Stored data entries:
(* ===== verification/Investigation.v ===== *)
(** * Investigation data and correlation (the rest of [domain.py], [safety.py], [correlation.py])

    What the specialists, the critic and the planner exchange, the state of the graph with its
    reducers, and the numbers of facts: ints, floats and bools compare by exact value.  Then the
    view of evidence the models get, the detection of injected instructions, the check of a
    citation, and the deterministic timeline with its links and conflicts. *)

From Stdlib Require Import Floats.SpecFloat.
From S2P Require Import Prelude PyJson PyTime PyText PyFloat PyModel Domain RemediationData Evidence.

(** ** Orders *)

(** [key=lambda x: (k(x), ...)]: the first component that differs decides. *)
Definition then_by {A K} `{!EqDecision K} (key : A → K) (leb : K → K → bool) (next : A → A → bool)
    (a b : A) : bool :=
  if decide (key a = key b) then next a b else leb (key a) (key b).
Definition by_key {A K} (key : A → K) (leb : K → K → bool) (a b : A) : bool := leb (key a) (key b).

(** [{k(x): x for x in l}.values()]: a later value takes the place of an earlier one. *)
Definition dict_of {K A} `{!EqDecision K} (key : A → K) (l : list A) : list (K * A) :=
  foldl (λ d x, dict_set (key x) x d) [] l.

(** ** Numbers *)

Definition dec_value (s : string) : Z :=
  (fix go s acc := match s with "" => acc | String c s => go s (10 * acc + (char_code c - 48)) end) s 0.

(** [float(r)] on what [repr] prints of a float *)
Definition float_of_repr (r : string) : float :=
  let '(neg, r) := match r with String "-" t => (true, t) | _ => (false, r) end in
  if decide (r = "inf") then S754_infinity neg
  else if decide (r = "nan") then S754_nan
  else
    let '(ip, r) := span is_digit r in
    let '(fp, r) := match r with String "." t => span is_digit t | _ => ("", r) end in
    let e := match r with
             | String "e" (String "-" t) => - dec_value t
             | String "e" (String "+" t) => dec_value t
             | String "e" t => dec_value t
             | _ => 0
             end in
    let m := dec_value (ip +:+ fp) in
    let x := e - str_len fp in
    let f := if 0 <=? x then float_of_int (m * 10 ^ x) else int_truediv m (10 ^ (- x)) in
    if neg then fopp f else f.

...

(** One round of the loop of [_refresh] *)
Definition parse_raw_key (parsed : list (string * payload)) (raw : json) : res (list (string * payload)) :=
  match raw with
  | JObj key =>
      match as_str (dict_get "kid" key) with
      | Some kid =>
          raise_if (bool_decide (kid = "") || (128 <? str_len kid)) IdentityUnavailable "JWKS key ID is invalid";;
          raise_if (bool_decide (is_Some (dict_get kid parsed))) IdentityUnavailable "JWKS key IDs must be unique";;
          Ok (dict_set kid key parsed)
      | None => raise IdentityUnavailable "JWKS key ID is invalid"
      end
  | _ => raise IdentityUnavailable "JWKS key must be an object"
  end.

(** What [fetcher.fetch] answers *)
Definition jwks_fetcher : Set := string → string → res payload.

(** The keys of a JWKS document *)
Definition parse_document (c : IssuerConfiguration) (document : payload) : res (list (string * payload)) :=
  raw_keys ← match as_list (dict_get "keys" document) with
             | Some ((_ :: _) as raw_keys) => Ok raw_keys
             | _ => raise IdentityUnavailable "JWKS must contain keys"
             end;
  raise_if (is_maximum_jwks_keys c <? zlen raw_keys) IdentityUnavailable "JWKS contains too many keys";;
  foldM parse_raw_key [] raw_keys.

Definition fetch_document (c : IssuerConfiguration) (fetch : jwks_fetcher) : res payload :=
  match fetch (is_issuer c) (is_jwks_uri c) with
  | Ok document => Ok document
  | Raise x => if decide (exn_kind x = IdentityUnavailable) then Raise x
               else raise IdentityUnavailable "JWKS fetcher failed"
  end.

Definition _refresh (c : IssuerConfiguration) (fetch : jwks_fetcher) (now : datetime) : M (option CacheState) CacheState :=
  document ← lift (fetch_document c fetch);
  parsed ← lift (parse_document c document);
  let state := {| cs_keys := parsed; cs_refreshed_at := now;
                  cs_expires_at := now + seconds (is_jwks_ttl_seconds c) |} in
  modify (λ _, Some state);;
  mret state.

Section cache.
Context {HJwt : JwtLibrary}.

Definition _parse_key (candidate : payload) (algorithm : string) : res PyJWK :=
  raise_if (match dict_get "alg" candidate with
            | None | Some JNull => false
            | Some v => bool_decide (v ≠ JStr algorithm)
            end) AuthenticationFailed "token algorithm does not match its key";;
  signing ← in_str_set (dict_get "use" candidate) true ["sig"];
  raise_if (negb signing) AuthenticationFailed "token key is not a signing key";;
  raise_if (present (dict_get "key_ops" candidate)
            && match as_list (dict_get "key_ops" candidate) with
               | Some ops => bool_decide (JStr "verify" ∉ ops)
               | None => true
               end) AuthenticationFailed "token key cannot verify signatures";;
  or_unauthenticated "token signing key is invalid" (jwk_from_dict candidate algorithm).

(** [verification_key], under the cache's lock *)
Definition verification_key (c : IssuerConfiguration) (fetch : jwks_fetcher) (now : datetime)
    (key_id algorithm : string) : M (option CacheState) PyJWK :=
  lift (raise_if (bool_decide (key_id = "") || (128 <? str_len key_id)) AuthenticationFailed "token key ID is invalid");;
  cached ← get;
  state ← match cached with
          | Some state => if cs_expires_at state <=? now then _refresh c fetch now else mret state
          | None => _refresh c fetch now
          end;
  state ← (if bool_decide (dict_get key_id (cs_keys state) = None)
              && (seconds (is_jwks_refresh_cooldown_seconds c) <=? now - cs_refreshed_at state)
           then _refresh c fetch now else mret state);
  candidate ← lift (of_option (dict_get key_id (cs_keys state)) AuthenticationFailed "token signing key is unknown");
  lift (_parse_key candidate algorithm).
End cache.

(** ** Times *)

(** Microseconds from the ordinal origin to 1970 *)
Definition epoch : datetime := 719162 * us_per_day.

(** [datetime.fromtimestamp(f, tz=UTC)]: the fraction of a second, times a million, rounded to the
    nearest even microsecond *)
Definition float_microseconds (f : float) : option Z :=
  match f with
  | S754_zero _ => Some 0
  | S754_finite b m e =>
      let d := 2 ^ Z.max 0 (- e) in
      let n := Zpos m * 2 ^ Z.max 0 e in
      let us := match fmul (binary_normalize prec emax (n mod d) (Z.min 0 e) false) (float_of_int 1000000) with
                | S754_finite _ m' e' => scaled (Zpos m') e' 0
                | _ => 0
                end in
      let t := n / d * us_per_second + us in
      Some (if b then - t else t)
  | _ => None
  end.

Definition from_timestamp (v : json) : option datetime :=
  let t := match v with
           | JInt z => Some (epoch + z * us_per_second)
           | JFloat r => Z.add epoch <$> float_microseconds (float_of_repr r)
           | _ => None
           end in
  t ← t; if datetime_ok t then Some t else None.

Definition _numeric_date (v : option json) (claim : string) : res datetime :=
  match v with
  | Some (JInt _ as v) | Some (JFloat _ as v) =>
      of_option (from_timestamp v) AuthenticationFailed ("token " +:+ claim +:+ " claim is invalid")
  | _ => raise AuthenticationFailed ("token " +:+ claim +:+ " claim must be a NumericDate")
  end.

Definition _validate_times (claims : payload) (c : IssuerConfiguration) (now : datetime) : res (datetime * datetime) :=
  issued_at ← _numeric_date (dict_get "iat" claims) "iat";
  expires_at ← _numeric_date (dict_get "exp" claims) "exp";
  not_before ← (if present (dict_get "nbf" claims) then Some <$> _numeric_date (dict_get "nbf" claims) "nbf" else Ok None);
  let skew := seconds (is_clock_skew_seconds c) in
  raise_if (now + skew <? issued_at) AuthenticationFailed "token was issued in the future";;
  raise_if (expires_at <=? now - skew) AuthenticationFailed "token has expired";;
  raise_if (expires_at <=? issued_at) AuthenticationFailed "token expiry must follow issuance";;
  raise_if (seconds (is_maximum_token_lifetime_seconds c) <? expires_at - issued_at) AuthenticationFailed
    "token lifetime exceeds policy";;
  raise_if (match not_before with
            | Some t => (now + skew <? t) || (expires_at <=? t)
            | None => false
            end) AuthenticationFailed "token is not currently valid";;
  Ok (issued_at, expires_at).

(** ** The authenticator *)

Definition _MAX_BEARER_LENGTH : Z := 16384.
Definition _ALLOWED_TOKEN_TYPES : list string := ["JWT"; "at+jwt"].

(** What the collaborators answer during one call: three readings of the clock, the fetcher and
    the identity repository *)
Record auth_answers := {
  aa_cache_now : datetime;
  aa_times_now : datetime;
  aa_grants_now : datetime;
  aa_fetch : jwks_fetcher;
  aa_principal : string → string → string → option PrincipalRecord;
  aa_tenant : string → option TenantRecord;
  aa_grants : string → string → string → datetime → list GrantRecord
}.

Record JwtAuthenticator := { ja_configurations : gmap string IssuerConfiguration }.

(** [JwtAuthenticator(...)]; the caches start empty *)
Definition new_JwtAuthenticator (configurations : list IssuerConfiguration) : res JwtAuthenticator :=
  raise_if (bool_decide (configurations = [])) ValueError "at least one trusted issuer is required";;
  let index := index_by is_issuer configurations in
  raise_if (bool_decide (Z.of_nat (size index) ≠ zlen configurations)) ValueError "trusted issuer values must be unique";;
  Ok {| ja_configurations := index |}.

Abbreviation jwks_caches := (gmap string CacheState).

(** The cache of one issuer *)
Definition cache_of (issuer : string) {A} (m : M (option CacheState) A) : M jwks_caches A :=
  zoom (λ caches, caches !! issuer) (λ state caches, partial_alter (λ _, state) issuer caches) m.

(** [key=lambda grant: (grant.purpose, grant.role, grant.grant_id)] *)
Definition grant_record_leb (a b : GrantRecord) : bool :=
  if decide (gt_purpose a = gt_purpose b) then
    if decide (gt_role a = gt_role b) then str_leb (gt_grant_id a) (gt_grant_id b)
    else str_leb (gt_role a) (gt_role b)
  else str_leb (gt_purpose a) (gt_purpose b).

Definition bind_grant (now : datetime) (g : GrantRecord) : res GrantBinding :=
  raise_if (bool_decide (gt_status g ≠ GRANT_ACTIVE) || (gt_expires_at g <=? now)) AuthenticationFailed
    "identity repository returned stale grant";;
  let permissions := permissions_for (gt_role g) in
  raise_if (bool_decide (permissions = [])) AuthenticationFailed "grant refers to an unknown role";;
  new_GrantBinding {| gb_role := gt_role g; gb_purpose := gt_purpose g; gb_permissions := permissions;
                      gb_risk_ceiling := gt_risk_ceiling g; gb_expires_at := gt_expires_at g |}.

◆ **What is required**
Could you reproduce, exactly, every line above from the line with "t) => dec_value t" to the line with "if neg then fopp f else f.", and no other line? Both ends count.

◆ **Answer space**
             | String "e" (String "+" t) => dec_value t
             | String "e" t => dec_value t
             | _ => 0
             end in
    let m := dec_value (ip +:+ fp) in
    let x := e - str_len fp in
    let f := if 0 <=? x then float_of_int (m * 10 ^ x) else int_truediv m (10 ^ (- x)) in
    if neg then fopp f else f.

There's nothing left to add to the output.